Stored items
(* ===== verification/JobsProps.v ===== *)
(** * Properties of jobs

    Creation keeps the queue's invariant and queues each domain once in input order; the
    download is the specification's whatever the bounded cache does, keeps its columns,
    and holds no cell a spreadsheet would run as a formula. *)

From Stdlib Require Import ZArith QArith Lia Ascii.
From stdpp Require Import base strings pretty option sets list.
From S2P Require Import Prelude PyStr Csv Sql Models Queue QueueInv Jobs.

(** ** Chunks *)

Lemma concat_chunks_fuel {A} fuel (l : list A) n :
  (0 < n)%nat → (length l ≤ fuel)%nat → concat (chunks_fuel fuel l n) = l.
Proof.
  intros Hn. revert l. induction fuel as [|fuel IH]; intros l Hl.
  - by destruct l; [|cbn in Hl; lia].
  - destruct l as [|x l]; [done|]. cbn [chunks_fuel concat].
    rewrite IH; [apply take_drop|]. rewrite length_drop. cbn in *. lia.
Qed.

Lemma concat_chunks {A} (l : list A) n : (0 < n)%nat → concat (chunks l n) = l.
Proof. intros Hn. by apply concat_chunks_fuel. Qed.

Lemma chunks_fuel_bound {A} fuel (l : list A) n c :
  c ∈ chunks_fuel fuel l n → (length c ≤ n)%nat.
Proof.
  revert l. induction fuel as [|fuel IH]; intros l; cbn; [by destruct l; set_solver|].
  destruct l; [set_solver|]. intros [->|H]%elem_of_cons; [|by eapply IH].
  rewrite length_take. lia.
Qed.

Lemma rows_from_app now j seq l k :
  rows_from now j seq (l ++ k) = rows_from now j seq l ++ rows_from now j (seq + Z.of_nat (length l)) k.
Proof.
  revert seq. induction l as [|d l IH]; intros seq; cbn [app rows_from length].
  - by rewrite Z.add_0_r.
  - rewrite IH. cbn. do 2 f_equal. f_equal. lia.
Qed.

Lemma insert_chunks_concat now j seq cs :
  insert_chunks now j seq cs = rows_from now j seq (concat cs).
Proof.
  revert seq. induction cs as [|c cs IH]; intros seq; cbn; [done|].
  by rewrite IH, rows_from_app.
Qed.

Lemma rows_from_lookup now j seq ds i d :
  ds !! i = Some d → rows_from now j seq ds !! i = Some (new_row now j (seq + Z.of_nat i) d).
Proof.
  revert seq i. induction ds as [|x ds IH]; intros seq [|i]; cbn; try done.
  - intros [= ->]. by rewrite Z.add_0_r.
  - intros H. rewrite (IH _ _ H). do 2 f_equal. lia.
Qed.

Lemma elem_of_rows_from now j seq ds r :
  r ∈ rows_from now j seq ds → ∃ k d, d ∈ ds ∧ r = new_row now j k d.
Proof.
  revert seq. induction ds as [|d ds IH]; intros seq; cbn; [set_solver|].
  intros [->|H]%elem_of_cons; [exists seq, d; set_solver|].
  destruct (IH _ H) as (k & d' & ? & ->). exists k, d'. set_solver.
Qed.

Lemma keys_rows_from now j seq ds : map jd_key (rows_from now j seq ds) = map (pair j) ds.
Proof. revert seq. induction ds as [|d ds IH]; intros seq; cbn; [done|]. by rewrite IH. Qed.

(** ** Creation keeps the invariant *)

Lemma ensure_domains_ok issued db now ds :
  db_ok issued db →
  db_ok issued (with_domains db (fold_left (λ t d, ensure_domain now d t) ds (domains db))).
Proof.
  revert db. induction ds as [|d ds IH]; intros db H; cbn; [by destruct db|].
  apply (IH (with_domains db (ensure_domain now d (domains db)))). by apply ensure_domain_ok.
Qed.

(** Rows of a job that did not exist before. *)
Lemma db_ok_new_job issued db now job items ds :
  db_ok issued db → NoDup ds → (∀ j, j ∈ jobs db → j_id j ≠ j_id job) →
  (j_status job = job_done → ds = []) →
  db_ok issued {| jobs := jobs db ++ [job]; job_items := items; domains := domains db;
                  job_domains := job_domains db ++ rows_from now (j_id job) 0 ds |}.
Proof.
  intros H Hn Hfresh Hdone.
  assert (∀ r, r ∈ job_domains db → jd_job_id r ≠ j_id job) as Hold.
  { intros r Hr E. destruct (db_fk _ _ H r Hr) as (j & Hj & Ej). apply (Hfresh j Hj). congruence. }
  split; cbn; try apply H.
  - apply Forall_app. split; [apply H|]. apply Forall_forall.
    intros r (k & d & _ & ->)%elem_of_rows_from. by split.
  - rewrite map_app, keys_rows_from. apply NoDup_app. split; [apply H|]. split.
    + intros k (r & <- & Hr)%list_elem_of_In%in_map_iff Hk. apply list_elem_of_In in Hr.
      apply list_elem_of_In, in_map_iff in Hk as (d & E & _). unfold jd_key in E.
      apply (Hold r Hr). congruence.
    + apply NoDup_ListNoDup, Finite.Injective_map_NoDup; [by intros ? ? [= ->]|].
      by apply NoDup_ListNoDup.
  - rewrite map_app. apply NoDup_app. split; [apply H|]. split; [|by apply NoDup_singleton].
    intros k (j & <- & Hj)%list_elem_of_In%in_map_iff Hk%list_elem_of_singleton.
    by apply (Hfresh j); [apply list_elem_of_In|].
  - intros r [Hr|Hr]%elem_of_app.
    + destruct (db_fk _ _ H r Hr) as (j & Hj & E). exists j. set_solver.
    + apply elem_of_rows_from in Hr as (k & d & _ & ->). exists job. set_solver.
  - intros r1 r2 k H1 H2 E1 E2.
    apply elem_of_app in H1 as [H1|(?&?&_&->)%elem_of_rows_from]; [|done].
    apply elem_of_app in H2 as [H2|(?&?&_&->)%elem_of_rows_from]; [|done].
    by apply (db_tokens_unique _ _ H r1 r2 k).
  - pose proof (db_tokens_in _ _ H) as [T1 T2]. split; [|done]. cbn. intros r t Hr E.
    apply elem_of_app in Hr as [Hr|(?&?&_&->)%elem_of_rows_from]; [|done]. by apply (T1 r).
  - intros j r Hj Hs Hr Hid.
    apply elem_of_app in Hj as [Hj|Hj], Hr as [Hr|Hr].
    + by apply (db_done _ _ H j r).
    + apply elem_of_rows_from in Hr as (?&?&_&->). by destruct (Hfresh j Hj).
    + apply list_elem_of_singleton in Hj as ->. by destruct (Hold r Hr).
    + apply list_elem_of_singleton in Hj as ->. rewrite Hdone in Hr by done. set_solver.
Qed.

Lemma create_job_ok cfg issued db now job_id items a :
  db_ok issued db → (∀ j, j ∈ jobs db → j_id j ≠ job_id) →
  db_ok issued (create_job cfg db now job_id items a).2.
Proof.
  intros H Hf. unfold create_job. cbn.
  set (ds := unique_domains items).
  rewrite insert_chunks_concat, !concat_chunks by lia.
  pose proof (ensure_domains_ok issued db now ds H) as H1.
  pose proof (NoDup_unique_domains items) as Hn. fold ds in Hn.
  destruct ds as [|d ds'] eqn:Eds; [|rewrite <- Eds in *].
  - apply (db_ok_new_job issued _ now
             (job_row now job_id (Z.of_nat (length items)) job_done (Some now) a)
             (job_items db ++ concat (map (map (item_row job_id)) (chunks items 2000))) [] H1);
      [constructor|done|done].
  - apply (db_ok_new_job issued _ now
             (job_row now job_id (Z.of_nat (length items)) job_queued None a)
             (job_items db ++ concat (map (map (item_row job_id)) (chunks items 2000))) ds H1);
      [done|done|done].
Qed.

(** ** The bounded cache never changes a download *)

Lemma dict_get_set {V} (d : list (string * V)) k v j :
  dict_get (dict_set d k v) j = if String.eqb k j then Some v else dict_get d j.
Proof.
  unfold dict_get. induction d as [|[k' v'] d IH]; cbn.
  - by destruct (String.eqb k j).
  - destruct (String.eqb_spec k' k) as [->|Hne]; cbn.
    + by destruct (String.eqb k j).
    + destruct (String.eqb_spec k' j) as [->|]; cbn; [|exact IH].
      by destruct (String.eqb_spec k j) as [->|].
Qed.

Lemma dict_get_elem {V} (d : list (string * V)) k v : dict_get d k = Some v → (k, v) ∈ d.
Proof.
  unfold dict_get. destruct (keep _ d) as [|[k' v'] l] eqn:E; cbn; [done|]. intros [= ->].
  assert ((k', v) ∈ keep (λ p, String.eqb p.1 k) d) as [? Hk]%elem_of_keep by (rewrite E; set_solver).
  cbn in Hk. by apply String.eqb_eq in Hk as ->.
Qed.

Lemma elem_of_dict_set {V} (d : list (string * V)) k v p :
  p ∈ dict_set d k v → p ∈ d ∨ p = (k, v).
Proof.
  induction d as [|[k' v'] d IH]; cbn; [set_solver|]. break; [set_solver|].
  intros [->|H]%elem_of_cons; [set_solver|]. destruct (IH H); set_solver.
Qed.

* * *

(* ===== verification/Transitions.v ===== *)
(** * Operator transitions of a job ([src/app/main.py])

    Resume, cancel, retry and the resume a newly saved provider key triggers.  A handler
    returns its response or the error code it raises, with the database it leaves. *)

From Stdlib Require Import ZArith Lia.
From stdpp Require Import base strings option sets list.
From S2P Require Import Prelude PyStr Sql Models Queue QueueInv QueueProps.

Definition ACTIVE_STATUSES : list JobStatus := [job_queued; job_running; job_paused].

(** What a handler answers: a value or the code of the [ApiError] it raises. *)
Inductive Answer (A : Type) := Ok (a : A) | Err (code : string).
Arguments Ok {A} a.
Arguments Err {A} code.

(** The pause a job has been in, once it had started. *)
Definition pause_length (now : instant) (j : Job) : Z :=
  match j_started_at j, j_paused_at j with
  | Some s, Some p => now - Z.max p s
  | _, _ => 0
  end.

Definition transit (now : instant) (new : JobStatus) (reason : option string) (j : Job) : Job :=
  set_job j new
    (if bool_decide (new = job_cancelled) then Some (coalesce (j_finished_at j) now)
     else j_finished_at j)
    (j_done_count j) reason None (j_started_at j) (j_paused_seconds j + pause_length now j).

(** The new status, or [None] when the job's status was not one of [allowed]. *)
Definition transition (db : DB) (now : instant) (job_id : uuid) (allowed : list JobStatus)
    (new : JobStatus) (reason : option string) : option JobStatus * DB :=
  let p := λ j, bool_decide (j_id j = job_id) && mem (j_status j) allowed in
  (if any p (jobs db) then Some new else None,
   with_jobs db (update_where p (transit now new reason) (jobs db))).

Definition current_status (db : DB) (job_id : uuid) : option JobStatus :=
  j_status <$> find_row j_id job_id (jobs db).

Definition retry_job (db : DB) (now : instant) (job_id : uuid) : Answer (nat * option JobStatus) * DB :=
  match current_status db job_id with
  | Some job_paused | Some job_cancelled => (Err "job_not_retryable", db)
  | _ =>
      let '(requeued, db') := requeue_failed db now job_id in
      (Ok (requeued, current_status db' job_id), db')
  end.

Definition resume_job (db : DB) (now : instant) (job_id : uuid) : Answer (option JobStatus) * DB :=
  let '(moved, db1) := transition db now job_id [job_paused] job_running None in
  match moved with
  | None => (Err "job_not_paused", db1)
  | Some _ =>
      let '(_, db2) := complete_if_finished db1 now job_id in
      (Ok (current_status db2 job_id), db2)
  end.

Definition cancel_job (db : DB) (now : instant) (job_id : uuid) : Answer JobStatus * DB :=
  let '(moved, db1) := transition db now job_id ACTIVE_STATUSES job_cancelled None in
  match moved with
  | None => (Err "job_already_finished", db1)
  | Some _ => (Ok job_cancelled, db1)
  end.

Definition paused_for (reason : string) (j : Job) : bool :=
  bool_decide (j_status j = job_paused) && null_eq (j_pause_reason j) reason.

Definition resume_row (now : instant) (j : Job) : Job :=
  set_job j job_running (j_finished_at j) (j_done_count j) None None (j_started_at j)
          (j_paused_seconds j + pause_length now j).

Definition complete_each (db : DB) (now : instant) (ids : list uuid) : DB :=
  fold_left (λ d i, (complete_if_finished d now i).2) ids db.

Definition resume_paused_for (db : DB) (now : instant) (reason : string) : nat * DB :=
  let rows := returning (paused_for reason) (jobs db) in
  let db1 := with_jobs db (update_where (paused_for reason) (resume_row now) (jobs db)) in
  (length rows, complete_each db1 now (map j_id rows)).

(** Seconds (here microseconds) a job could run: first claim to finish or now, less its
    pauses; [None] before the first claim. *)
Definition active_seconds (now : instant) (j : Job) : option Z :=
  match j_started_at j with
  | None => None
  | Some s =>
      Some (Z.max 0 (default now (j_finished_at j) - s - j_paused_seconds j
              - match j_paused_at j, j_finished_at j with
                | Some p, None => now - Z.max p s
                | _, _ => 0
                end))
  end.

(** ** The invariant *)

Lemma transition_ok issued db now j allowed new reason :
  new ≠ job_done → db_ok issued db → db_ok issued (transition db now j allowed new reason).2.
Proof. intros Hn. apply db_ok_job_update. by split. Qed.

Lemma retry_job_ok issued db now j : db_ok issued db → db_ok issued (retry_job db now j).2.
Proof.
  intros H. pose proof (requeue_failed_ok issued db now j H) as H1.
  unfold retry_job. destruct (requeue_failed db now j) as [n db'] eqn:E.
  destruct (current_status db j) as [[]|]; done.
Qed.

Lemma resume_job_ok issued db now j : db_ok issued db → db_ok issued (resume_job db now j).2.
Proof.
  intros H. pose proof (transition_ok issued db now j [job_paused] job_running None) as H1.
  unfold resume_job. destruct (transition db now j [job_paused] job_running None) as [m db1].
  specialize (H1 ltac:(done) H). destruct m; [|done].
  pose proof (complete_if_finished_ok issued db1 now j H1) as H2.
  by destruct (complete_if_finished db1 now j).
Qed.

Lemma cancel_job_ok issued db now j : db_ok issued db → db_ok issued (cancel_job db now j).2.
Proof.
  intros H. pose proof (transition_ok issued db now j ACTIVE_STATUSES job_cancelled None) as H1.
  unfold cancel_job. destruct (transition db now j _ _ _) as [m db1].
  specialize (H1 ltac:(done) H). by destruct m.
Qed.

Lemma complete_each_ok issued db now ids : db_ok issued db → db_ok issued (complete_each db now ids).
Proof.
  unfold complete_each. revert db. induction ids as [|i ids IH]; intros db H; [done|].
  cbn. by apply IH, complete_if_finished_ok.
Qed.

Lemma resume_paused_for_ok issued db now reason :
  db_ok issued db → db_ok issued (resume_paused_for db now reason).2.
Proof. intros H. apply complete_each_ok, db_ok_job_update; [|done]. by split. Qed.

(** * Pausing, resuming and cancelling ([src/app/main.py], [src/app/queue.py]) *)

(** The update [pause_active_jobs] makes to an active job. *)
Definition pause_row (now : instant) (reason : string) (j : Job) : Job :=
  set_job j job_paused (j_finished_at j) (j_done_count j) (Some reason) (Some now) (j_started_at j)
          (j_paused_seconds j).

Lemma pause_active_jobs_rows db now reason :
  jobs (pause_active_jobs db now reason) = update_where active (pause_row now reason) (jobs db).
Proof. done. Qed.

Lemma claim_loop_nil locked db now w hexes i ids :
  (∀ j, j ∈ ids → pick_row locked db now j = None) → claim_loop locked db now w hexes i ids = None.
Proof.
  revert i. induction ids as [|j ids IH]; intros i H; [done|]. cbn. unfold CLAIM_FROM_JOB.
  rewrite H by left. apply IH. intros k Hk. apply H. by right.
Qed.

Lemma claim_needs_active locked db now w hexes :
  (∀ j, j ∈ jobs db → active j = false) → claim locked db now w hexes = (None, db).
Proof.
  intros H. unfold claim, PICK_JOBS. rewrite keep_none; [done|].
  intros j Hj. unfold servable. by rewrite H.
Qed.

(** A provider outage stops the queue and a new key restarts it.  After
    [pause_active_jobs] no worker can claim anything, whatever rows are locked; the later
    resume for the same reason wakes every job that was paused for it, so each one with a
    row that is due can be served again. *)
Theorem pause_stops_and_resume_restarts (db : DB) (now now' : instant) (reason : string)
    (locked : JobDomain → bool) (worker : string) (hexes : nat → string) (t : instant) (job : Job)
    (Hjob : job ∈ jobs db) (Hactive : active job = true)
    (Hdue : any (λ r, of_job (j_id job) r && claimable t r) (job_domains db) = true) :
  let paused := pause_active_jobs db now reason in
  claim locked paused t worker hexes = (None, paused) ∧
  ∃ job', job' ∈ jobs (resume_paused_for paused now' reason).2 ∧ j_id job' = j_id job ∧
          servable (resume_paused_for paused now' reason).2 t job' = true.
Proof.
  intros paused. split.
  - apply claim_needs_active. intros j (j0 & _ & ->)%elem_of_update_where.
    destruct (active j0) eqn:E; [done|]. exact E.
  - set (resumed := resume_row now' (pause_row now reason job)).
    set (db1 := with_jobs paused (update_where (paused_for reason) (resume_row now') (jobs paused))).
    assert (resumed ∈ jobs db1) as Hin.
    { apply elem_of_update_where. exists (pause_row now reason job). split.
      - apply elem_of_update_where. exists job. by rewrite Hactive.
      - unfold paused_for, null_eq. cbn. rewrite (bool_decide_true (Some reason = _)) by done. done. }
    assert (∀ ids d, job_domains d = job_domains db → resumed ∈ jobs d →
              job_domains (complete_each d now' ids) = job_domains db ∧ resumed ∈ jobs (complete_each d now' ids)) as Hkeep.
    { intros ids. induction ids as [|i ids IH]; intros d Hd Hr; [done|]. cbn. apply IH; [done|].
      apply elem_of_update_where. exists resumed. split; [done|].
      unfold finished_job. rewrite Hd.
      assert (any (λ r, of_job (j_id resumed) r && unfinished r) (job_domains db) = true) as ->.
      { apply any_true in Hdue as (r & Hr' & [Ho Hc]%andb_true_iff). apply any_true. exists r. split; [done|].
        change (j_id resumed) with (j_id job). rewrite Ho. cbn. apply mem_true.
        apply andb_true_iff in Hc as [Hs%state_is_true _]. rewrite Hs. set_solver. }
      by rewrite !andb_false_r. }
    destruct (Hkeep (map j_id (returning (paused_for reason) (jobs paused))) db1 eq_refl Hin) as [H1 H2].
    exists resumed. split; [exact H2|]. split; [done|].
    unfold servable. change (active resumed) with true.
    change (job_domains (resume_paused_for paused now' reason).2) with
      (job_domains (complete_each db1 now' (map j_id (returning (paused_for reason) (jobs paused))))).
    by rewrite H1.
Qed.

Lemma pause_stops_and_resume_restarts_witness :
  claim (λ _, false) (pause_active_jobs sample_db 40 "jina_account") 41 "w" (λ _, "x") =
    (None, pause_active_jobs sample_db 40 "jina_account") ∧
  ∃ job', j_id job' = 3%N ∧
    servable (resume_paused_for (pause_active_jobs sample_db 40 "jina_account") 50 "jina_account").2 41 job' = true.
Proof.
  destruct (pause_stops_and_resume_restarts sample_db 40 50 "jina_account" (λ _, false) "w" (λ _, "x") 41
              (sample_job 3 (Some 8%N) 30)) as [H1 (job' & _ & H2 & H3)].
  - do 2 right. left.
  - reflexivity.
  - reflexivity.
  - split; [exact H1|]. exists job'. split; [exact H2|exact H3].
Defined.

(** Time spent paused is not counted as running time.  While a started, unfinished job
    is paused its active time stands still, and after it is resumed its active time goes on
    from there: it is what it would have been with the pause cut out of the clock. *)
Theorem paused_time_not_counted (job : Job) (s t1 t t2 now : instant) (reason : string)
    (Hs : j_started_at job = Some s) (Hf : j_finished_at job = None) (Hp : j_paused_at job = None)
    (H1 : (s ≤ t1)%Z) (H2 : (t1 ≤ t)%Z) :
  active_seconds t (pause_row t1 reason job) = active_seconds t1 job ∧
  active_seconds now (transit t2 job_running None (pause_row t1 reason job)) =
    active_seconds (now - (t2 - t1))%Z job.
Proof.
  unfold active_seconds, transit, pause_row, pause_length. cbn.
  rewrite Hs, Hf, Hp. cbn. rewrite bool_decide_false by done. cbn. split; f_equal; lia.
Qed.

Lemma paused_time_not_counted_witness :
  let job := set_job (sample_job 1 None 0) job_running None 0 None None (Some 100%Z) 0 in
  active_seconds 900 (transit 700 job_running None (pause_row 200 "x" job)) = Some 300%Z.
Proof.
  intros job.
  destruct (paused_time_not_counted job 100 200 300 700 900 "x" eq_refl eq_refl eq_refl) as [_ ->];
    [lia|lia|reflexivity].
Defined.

TASK DESCRIPTION
Return a word-for-word copy of the lines above from the one holding "change (j_id resumed)" through the one holding "unfold active_seconds, transit, pause_row, pause_length.", with both of them included and nothing besides.

EXERCISE RESULT
        change (j_id resumed) with (j_id job). rewrite Ho. cbn. apply mem_true.
        apply andb_true_iff in Hc as [Hs%state_is_true _]. rewrite Hs. set_solver. }
      by rewrite !andb_false_r. }
    destruct (Hkeep (map j_id (returning (paused_for reason) (jobs paused))) db1 eq_refl Hin) as [H1 H2].
    exists resumed. split; [exact H2|]. split; [done|].
    unfold servable. change (active resumed) with true.
    change (job_domains (resume_paused_for paused now' reason).2) with
      (job_domains (complete_each db1 now' (map j_id (returning (paused_for reason) (jobs paused))))).
    by rewrite H1.
Qed.

Lemma pause_stops_and_resume_restarts_witness :
  claim (λ _, false) (pause_active_jobs sample_db 40 "jina_account") 41 "w" (λ _, "x") =
    (None, pause_active_jobs sample_db 40 "jina_account") ∧
  ∃ job', j_id job' = 3%N ∧
    servable (resume_paused_for (pause_active_jobs sample_db 40 "jina_account") 50 "jina_account").2 41 job' = true.
Proof.
  destruct (pause_stops_and_resume_restarts sample_db 40 50 "jina_account" (λ _, false) "w" (λ _, "x") 41
              (sample_job 3 (Some 8%N) 30)) as [H1 (job' & _ & H2 & H3)].
  - do 2 right. left.
  - reflexivity.
  - reflexivity.
  - split; [exact H1|]. exists job'. split; [exact H2|exact H3].
Defined.

(** Time spent paused is not counted as running time.  While a started, unfinished job
    is paused its active time stands still, and after it is resumed its active time goes on
    from there: it is what it would have been with the pause cut out of the clock. *)
Theorem paused_time_not_counted (job : Job) (s t1 t t2 now : instant) (reason : string)
    (Hs : j_started_at job = Some s) (Hf : j_finished_at job = None) (Hp : j_paused_at job = None)
    (H1 : (s ≤ t1)%Z) (H2 : (t1 ≤ t)%Z) :
  active_seconds t (pause_row t1 reason job) = active_seconds t1 job ∧
  active_seconds now (transit t2 job_running None (pause_row t1 reason job)) =
    active_seconds (now - (t2 - t1))%Z job.
Proof.
  unfold active_seconds, transit, pause_row, pause_length. cbn.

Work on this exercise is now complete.